(Dataset records Opens)

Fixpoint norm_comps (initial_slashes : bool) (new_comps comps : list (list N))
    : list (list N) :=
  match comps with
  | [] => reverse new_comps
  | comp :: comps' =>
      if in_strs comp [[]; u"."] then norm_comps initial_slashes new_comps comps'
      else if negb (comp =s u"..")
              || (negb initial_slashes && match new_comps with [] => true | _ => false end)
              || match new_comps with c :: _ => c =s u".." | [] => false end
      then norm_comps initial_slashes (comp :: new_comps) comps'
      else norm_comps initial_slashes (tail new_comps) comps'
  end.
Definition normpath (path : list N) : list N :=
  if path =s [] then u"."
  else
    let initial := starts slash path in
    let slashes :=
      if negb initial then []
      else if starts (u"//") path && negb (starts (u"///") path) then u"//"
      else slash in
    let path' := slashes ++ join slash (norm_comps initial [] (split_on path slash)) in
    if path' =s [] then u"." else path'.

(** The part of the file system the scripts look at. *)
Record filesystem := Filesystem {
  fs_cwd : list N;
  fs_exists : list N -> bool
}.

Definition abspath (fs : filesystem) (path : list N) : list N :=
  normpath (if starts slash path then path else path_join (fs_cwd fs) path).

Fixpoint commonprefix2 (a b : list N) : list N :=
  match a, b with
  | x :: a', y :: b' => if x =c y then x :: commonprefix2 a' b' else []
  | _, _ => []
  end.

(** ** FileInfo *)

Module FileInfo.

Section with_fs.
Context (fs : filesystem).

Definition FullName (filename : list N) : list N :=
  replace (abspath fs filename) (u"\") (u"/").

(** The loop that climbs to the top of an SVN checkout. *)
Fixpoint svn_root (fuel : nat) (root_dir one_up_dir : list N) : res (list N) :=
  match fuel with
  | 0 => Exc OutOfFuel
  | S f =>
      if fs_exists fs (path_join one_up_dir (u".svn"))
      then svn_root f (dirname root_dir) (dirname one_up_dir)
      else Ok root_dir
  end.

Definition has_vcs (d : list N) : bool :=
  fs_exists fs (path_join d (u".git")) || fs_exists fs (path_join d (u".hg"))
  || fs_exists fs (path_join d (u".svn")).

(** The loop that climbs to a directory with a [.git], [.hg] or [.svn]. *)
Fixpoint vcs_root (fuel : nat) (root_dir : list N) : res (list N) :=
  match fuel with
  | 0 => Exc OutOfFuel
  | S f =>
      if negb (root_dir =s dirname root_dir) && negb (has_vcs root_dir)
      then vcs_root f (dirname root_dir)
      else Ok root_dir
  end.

(Dataset records Closes)
(Dataset records Opens)

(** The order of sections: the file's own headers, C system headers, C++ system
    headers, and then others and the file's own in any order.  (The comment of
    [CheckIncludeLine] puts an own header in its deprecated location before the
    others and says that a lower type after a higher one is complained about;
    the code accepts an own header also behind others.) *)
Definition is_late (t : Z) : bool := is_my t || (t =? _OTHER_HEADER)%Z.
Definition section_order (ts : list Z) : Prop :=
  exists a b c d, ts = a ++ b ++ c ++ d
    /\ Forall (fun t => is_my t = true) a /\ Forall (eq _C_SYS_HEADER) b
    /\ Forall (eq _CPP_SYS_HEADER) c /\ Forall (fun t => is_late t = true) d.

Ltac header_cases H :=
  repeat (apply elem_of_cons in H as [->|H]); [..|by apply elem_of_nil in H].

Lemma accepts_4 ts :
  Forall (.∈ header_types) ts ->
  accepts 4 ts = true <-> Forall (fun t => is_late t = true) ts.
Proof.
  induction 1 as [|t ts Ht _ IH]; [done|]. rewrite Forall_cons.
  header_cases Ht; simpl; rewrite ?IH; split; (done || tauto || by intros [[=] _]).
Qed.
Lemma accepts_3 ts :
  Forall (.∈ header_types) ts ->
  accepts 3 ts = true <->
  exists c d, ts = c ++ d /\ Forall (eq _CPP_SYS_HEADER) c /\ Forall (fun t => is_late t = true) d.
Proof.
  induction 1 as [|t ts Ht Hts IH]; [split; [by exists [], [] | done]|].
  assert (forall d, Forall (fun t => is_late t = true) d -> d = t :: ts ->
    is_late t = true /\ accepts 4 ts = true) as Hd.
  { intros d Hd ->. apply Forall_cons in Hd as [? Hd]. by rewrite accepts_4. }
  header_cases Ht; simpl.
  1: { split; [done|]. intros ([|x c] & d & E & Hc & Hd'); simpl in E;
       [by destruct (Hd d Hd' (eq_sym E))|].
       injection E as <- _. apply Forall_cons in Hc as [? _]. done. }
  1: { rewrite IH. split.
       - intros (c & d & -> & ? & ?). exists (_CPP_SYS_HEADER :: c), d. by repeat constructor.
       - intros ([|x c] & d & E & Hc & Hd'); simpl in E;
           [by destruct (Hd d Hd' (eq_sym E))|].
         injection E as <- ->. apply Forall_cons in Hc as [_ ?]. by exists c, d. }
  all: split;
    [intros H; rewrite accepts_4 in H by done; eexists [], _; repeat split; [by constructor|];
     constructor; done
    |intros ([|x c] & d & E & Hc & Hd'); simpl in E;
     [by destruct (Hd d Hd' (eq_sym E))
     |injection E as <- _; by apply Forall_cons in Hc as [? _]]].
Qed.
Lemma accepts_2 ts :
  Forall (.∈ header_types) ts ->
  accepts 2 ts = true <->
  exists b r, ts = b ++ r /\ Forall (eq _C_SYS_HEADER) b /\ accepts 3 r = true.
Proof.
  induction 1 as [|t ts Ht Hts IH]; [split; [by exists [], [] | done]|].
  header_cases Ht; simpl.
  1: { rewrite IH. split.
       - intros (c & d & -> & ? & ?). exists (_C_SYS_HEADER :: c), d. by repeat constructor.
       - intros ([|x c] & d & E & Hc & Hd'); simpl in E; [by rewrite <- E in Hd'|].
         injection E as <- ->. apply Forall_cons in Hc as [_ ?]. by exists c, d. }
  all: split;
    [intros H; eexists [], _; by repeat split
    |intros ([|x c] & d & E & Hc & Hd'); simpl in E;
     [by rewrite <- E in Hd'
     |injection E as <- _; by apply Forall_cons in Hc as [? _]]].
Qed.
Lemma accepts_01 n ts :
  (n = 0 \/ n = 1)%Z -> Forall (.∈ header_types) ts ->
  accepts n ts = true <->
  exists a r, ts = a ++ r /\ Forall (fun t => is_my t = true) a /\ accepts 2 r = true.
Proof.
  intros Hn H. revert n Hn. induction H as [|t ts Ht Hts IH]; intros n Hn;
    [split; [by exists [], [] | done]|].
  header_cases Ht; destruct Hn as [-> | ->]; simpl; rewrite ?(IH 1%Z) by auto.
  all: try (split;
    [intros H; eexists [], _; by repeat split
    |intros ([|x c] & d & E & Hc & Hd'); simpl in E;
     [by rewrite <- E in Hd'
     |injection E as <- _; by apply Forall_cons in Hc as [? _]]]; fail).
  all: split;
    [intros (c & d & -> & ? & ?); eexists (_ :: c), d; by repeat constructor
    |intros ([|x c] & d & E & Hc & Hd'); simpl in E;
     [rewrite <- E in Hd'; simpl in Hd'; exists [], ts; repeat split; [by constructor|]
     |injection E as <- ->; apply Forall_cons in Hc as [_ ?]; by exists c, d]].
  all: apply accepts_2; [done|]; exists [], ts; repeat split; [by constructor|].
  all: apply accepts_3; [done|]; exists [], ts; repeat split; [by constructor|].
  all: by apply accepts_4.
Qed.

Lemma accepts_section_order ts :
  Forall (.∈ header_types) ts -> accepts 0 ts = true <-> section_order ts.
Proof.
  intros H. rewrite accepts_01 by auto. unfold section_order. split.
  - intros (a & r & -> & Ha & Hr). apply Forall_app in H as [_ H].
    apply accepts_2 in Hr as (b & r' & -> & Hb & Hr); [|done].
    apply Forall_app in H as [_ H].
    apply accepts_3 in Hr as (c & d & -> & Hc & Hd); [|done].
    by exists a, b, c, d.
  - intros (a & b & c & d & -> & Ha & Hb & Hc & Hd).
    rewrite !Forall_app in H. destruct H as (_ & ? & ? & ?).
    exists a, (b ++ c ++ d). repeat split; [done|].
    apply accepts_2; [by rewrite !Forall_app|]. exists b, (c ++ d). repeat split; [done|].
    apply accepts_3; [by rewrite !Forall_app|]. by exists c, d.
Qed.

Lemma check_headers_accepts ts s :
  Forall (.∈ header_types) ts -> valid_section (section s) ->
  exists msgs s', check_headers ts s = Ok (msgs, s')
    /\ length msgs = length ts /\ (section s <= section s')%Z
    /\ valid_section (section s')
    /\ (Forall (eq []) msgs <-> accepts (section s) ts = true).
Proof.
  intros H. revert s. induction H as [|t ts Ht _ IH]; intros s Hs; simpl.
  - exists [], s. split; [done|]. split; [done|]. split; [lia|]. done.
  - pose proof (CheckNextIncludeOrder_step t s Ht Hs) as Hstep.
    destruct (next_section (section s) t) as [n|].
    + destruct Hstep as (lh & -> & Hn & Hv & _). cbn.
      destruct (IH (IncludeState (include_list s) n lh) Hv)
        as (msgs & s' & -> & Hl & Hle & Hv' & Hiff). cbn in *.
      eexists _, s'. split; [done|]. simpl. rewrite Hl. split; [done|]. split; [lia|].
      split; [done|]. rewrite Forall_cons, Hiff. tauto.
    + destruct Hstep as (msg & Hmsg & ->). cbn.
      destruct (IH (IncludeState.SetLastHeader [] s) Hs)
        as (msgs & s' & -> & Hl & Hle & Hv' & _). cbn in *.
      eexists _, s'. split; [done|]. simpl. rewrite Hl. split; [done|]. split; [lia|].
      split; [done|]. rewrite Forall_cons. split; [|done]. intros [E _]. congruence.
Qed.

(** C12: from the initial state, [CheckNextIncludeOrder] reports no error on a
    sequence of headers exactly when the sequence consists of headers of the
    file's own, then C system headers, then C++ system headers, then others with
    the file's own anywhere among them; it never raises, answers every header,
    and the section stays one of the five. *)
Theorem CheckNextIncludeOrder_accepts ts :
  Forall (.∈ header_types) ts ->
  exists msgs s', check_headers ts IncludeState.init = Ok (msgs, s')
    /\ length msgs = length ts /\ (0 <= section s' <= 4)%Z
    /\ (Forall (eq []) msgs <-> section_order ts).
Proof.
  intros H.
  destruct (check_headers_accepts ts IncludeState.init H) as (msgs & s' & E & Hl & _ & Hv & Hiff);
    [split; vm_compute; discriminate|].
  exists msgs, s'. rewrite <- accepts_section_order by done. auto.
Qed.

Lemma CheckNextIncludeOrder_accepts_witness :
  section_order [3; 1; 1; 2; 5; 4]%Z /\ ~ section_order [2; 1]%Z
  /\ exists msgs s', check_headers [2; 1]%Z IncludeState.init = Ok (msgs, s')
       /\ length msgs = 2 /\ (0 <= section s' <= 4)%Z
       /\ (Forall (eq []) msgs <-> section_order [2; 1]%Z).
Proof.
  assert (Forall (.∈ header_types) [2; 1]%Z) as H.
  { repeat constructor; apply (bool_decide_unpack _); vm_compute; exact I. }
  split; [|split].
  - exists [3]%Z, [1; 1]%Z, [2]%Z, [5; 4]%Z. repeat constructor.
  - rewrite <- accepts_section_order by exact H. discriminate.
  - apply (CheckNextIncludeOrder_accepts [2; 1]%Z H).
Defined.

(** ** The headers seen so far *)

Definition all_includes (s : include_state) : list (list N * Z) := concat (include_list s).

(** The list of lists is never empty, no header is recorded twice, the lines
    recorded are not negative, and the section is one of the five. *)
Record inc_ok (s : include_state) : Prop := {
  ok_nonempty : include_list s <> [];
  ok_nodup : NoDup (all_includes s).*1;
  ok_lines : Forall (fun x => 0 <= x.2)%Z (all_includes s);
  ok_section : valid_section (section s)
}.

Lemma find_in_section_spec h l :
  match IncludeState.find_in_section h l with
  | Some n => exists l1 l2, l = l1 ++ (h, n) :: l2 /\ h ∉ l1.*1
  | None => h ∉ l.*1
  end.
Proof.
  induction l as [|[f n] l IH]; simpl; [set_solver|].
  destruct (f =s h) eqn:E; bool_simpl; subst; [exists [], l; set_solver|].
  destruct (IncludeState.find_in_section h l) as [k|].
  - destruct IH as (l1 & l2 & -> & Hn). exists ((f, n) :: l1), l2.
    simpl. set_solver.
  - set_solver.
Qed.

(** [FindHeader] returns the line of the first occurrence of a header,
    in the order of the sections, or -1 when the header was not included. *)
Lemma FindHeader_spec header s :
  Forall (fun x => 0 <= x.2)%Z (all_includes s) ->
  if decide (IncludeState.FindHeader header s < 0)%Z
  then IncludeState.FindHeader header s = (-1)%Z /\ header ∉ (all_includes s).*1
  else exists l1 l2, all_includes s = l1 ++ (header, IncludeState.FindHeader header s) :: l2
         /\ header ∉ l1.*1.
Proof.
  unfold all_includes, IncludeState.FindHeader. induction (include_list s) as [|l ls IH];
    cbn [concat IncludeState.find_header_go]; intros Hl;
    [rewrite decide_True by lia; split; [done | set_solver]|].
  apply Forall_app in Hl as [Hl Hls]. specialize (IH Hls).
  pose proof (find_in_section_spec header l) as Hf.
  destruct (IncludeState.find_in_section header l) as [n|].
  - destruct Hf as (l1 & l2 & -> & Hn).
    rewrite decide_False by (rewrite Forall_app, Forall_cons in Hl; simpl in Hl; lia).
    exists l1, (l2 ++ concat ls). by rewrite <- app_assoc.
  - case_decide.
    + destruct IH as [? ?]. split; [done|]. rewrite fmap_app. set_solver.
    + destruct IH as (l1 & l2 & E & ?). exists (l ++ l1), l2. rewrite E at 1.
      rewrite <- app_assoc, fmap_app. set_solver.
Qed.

(Dataset records Closes)

Find "Fixpoint norm_comps (initial_slashes" in the entries above and copy that whole line exactly, then each line after it through the line that contains "let initial := starts slash path in".

Fixpoint norm_comps (initial_slashes : bool) (new_comps comps : list (list N))
    : list (list N) :=
  match comps with
  | [] => reverse new_comps
  | comp :: comps' =>
      if in_strs comp [[]; u"."] then norm_comps initial_slashes new_comps comps'
      else if negb (comp =s u"..")
              || (negb initial_slashes && match new_comps with [] => true | _ => false end)
              || match new_comps with c :: _ => c =s u".." | [] => false end
      then norm_comps initial_slashes (comp :: new_comps) comps'
      else norm_comps initial_slashes (tail new_comps) comps'
  end.
Definition normpath (path : list N) : list N :=
  if path =s [] then u"."
  else
    let initial := starts slash path in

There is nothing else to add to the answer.